Why does the size of a batch affect the features extracted from a pre-trained model in eval mode?

Hi all,
I realized that when I use different batch_size values in torch.utils.data.DataLoader, I end up with slightly different feature vectors (which sometimes affects the model predictions) although I use both model.eval() and torch.no_grad() while extracting features.

To replicate this issue, I created the following test scenario. I try to extract features for 200 images where the first 100 images are exactly the same as the last 100 (in the exact same order). I simply use default pre-trained VGG16 network for this experiment. I test with batch sizes of 20, 50, and 180.

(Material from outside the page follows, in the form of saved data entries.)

(** * IT equipment entry form: validation, sanitisation and submission

    A shallow embedding of
    [client/src/components/it-equipment/it-equipment-form.tsx].

    The component is glue over three collaborators whose code is not part of
    the repository: the JavaScript string primitives ([length], [trim],
    [||], [?.]), the zod schema combinators ([z.object], [z.string().min])
    and react-hook-form ([useForm], [handleSubmit], [reset],
    [formState.isValid]).  Each of them is modelled in a module of its own,
    after its documented behaviour; the component itself is translated
    line by line on top of them. *)

From Stdlib Require Import Ascii.
From Stdlib Require String.
From stdpp Require Import base list strings gmap.


(** ** JavaScript strings *)

Module Js.

(** A JavaScript string is a sequence of UTF-16 code units; [s.length] is
    the number of code units. *)
Definition code_unit := N.
Abbreviation jsstring := (list code_unit).

(** A string literal of the source, as code units (the literals of this
    file are all ASCII). *)
Definition lit (s : string) : jsstring :=
  N_of_ascii <$> String.list_ascii_of_string s.

(** ECMAScript [WhiteSpace] and [LineTerminator] code points, the ones
    [String.prototype.trim] strips.  All of them are in the basic
    multilingual plane, so stripping code units and stripping code points
    agree. *)
Definition isWhiteSpace (c : code_unit) : bool :=
  ((c =? 0x0009) || (c =? 0x000B) || (c =? 0x000C) || (c =? 0x0020) ||
   (c =? 0x00A0) || (c =? 0xFEFF) || (c =? 0x1680) ||
   ((0x2000 <=? c) && (c <=? 0x200A)) ||
   (c =? 0x202F) || (c =? 0x205F) || (c =? 0x3000))%N.

Definition isLineTerminator (c : code_unit) : bool :=
  ((c =? 0x000A) || (c =? 0x000D) || (c =? 0x2028) || (c =? 0x2029))%N.

Definition isStrWhiteSpaceChar (c : code_unit) : bool :=
  isWhiteSpace c || isLineTerminator c.

Fixpoint trimStart (s : jsstring) : jsstring :=
  match s with
  | [] => []
  | c :: s' => if isStrWhiteSpaceChar c then trimStart s' else s
  end.

Definition trimEnd (s : jsstring) : jsstring :=
  reverse (trimStart (reverse s)).

(** [s.trim()] *)
Definition trim (s : jsstring) : jsstring := trimEnd (trimStart s).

The daunting observations are in cells 12 onwards. Here are my quick notes:

  • Cell 12 shows that the input tensors for images i and i+100 are the same.
  • Cell 13 shows that output tensors (obtained with different batch sizes in dataloader) for image i are different.
  • Cell 14 shows that output tensors for images i and i+100 are the same for batch_size=20 and batch_size=50 whereas the tensors differ for batch_size=180.
  • Cell 14 also shows that the output tensor for image i when batch_size=20 is equal to the output tensor for image i+100 when batch_size=180 (probably because there are only 20 images left for the second batch of dataloader180 although batch_size was set to 180).

I think the last point is the most important one because it shows that the issue is probably not exactly about the actual value of batch_size but it is more about how many images there are actually in a batch waiting to be processed.

Unfortunately, these subtle-looking variations in feature values may yield different predictions at test time. I am not sure if there is a fix to this issue, but what should be the rule of thumb?
Would it be better to always use a batch_size=1 while testing a model or extracting features?